*** Material for this task ***
(* ===== verification/HubProps.v ===== *)
(** * What the hub maintains and does

    The well-formedness of a hub, its preservation by every operation, and the
    functional behaviour of the operations the mesh and the sessions rely on. *)
From S2P Require Import Prelude Unicode GoStrings ChatModel ChatSeen ChatStore ChatHub.
From stdpp Require Import options.
Import Hub.

(** ** Well-formed hubs *)

(** Users are keyed by their own canonical identity; topic keys are the folded
    display names; every topic has a member set; every user is a member of the
    topic its record names. *)
Record core_wf (users : gmap UserKey User) (topics : gmap gostring gostring)
    (member : gmap gostring (gset UserKey)) : Prop := {
  cw_key k u : users !! k = Some u →
    Key u = k ∧ canonKey k = k ∧ uk_Call k ≠ [] ∧ uk_Node k ≠ [];
  cw_topic t c : topics !! t = Some c → normTopicKey c = t;
  cw_member t : is_Some (member !! t) ↔ is_Some (topics !! t);
  cw_home k u : users !! k = Some u →
    topics !! normTopicKey (u_Topic u) = Some (u_Topic u)
    ∧ ∃ ms, member !! normTopicKey (u_Topic u) = Some ms ∧ k ∈ ms;
  cw_default : topics !! normTopicKey DefaultTopic = Some DefaultTopic }.

(** The converse of [cw_home]: a member of a topic is a present user in it. *)
Definition core_exact (users : gmap UserKey User)
    (member : gmap gostring (gset UserKey)) : Prop :=
  ∀ t ms k, member !! t = Some ms → k ∈ ms →
    ∃ u, users !! k = Some u ∧ normTopicKey (u_Topic u) = t.

Definition nodes_wf (nodes : gmap gostring Node) : Prop :=
  ∀ c n, nodes !! c = Some n → n_Call n = c ∧ normCall c = c ∧ c ≠ [].

(** Registered channels are open, ids are below the counter, and no buffer
    exceeds its capacity. *)
Record chan_wf (subs : gset Z) (chans : gmap Z Channel) (next : Z) : Prop := {
  cw_next : (0 ≤ next)%Z;
  cw_sub id : id ∈ subs → ∃ c, chans !! id = Some c ∧ ch_closed c = false;
  cw_chan id c : chans !! id = Some c →
    (0 ≤ id < next)%Z ∧ (length (ch_buf c) ≤ subBuffer)%nat }.

(** What a channel holds after the non-blocking sends of [es]. *)
Definition delivered (es : list Event) (c : Channel) : Channel :=
  mkChannel (take subBuffer (ch_buf c ++ es)) (ch_closed c).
*** End of Material for this task ***
What to produce
Above are the records. Copy the lines beginning at the one that has "cw_home k u : users !! k = Some u →" and ending with the one that has "Definition nodes_wf (nodes", unchanged.

Answer area
  cw_home k u : users !! k = Some u →
    topics !! normTopicKey (u_Topic u) = Some (u_Topic u)
    ∧ ∃ ms, member !! normTopicKey (u_Topic u) = Some ms ∧ k ∈ ms;
  cw_default : topics !! normTopicKey DefaultTopic = Some DefaultTopic }.

(** The converse of [cw_home]: a member of a topic is a present user in it. *)
Definition core_exact (users : gmap UserKey User)
    (member : gmap gostring (gset UserKey)) : Prop :=
  ∀ t ms k, member !! t = Some ms → k ∈ ms →
    ∃ u, users !! k = Some u ∧ normTopicKey (u_Topic u) = t.

Definition nodes_wf (nodes : gmap gostring Node) : Prop :=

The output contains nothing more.